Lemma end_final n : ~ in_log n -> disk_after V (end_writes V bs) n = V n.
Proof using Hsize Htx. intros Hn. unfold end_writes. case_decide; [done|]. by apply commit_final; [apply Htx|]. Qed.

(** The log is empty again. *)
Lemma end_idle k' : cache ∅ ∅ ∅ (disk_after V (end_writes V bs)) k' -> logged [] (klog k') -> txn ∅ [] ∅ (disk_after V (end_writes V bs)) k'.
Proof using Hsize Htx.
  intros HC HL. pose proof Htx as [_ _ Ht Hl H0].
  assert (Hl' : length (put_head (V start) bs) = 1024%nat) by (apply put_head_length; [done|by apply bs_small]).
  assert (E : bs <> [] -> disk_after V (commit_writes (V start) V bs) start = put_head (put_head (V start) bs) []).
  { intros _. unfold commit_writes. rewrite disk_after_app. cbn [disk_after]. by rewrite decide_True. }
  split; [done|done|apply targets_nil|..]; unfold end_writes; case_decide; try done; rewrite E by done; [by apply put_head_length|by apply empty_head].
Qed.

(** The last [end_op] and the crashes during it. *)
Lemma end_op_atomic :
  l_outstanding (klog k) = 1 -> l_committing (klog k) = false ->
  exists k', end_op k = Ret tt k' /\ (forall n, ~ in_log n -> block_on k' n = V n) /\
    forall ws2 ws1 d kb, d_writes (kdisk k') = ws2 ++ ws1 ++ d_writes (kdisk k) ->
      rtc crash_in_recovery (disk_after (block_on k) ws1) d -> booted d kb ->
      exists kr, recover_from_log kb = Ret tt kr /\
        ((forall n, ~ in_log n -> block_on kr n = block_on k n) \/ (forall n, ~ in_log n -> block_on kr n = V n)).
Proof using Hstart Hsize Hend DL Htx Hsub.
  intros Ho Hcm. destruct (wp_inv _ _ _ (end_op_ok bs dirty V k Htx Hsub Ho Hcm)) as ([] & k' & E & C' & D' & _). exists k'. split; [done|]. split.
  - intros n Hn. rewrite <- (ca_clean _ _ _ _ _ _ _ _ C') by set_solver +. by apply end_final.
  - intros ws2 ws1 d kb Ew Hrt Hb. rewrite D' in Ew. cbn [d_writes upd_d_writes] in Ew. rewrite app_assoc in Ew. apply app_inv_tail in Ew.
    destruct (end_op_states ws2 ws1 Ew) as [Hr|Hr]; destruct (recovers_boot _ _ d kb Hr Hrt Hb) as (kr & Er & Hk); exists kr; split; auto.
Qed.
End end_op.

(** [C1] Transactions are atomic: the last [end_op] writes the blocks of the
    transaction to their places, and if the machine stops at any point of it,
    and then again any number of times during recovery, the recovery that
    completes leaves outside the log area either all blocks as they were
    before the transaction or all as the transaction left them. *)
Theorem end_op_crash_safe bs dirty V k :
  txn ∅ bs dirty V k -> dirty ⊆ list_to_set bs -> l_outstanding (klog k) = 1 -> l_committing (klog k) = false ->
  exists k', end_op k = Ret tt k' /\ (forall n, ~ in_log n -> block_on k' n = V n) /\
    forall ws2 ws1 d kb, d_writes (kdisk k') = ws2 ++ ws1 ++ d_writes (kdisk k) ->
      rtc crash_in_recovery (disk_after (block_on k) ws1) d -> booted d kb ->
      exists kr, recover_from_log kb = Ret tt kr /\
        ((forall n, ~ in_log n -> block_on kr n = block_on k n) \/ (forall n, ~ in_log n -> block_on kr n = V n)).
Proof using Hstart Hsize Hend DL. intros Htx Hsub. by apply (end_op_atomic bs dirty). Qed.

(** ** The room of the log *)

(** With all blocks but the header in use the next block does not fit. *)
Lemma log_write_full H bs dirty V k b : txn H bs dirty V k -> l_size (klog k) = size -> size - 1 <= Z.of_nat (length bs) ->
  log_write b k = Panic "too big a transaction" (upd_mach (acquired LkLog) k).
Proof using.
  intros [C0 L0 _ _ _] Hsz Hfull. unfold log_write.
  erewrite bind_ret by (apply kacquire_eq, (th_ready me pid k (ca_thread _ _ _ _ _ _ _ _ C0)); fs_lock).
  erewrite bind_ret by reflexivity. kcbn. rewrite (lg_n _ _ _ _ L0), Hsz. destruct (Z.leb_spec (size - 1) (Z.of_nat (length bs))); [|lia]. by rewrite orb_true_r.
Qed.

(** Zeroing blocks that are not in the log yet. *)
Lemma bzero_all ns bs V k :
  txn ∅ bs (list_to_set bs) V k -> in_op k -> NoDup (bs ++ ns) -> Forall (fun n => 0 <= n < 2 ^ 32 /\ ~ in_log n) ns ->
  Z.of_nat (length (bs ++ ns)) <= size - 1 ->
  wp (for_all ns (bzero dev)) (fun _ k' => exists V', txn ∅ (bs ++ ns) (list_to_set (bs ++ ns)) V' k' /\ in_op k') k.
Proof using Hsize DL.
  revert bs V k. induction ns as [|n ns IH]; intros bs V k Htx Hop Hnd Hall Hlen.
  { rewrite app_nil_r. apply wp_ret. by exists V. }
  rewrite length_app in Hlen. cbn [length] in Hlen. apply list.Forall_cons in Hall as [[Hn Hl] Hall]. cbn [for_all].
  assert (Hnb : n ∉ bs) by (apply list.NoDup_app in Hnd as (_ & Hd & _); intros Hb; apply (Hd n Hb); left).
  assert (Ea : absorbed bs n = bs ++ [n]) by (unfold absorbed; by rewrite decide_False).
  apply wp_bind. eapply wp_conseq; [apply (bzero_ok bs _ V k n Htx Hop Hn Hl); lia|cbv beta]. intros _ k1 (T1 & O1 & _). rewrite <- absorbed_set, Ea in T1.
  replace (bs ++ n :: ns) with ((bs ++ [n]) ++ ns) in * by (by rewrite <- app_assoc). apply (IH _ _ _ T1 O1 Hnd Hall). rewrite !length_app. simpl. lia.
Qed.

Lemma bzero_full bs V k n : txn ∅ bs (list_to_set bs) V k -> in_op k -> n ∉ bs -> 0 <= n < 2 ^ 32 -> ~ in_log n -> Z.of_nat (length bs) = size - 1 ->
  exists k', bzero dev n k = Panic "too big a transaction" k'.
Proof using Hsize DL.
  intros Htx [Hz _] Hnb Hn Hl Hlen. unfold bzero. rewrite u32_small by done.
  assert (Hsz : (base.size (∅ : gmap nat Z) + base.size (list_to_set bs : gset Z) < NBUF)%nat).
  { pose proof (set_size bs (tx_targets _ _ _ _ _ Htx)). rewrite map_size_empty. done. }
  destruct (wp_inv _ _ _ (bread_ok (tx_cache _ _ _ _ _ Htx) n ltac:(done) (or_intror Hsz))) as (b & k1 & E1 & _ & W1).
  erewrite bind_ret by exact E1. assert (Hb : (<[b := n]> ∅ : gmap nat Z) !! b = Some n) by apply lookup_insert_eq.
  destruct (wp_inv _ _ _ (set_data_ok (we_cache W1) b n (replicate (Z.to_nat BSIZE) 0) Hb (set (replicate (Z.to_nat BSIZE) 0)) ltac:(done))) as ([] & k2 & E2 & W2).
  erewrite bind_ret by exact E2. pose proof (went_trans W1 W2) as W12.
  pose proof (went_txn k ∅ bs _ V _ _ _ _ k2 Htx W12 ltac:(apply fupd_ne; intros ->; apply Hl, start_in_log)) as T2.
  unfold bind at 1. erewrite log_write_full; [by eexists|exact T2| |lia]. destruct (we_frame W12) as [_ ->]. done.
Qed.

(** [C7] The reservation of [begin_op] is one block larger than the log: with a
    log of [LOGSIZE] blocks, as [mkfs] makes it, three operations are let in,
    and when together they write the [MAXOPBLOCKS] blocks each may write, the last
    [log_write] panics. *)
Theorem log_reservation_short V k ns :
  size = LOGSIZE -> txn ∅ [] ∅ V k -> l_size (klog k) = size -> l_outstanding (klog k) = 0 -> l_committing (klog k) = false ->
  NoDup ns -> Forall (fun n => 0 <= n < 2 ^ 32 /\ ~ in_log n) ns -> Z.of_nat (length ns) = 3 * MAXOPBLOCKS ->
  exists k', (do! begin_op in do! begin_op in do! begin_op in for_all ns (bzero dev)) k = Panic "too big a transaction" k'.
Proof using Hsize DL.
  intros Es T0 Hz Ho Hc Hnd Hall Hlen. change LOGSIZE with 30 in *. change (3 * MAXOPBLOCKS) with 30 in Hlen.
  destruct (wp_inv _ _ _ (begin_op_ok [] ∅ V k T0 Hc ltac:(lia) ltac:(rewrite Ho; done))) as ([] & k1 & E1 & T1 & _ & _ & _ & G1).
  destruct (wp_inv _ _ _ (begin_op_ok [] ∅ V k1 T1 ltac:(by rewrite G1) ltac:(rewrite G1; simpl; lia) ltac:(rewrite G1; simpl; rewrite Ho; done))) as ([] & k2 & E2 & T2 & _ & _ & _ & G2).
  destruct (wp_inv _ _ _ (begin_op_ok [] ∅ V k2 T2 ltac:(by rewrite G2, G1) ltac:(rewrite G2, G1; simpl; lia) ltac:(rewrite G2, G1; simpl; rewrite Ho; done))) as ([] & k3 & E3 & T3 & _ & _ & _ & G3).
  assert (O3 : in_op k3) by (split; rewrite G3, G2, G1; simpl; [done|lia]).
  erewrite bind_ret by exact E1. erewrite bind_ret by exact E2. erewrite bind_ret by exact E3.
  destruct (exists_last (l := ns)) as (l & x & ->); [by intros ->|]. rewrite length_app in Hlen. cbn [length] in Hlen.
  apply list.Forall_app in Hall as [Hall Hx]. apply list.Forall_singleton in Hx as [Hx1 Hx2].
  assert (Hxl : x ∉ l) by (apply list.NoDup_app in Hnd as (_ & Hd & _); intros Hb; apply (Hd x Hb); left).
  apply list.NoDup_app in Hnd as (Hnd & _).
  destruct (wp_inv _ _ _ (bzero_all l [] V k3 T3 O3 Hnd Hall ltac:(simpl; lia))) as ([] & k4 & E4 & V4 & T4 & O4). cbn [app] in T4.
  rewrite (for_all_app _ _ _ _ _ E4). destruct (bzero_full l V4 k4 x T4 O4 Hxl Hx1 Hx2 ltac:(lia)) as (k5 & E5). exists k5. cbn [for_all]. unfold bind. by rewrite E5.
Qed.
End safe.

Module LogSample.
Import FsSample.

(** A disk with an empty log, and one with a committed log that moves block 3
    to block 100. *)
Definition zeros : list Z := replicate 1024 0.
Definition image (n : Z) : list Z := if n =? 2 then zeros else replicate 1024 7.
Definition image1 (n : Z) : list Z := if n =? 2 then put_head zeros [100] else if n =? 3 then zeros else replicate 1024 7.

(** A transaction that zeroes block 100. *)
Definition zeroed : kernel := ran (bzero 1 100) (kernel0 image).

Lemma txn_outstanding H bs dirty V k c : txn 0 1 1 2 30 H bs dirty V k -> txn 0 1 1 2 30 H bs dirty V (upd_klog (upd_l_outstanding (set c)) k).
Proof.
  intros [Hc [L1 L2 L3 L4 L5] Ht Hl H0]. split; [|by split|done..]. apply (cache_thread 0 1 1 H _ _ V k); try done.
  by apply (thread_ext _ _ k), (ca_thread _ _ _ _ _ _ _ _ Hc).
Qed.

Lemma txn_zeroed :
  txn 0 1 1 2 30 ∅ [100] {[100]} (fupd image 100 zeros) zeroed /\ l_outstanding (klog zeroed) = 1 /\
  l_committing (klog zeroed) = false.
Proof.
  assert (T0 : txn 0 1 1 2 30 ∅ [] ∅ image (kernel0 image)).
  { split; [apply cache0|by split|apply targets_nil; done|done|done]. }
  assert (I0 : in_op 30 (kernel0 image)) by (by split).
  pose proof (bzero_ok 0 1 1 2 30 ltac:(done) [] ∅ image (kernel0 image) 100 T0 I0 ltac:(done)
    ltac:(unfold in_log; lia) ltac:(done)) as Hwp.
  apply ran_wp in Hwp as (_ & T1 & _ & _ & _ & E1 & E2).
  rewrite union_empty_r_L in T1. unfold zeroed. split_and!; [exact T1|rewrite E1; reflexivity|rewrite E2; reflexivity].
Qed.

==

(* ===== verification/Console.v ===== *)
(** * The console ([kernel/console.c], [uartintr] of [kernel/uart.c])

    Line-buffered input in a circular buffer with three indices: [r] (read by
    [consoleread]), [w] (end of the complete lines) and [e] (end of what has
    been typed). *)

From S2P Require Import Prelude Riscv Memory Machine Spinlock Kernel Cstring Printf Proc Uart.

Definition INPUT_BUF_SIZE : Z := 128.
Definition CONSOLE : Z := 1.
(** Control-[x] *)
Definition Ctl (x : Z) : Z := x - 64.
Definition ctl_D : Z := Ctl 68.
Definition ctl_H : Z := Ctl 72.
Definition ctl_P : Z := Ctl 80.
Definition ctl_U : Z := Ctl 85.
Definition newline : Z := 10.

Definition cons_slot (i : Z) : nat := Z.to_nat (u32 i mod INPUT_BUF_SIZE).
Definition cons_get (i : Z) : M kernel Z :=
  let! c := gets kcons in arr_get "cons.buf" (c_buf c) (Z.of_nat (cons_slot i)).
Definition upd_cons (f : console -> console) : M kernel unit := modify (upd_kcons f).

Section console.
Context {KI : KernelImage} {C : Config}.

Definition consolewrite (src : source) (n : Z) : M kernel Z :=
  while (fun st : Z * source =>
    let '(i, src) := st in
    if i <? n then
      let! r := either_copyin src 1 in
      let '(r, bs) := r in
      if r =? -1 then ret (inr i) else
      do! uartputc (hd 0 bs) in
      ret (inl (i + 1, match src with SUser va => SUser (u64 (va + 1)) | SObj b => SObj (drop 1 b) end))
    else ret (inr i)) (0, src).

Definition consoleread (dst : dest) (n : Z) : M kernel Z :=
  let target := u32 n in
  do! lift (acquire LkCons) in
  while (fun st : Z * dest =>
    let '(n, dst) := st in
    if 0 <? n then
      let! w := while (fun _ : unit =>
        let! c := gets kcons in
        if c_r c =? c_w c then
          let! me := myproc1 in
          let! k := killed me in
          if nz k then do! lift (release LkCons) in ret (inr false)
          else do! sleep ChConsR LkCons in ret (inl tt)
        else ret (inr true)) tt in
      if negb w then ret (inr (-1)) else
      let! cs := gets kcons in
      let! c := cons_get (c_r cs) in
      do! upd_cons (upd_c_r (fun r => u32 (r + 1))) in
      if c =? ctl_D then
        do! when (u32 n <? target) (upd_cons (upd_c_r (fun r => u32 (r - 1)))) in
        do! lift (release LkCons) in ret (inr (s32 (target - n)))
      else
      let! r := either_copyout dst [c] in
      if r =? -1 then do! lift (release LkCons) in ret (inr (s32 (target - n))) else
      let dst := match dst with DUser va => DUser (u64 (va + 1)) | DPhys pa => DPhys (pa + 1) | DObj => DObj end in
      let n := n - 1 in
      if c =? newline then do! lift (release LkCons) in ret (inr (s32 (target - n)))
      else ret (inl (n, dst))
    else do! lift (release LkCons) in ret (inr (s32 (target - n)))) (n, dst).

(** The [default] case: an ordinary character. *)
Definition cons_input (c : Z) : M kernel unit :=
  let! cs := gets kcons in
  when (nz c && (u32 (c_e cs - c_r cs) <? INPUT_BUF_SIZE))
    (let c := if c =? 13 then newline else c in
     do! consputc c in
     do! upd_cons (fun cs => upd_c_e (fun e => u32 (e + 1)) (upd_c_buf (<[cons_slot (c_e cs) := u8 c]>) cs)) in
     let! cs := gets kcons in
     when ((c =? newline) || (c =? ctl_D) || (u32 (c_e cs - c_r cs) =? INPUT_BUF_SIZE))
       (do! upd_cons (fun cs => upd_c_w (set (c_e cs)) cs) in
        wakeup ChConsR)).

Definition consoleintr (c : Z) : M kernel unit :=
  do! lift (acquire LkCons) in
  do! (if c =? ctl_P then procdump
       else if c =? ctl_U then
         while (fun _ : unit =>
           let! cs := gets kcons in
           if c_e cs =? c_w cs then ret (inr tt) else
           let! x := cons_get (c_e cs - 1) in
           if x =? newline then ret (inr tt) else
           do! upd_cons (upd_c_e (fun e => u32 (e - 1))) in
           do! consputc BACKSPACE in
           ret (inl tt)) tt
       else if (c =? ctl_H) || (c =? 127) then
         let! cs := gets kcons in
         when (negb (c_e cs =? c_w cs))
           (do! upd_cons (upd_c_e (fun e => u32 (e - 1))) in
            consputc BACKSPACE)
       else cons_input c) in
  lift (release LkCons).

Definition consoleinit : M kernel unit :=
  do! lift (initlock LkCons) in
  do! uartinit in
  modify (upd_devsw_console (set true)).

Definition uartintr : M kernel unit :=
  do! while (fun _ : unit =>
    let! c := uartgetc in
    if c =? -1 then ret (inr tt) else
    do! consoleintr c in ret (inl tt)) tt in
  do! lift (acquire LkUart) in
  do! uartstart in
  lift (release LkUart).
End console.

• **Exercise requirements**
Take exactly the lines from the one containing "destruct (exists_last (l" through the one containing "apply list.NoDup_app in Hnd as (Hnd & _)." in the data above, and output them with nothing added.

• **Written reply**
  destruct (exists_last (l := ns)) as (l & x & ->); [by intros ->|]. rewrite length_app in Hlen. cbn [length] in Hlen.
  apply list.Forall_app in Hall as [Hall Hx]. apply list.Forall_singleton in Hx as [Hx1 Hx2].
  assert (Hxl : x ∉ l) by (apply list.NoDup_app in Hnd as (_ & Hd & _); intros Hb; apply (Hd x Hb); left).
  apply list.NoDup_app in Hnd as (Hnd & _).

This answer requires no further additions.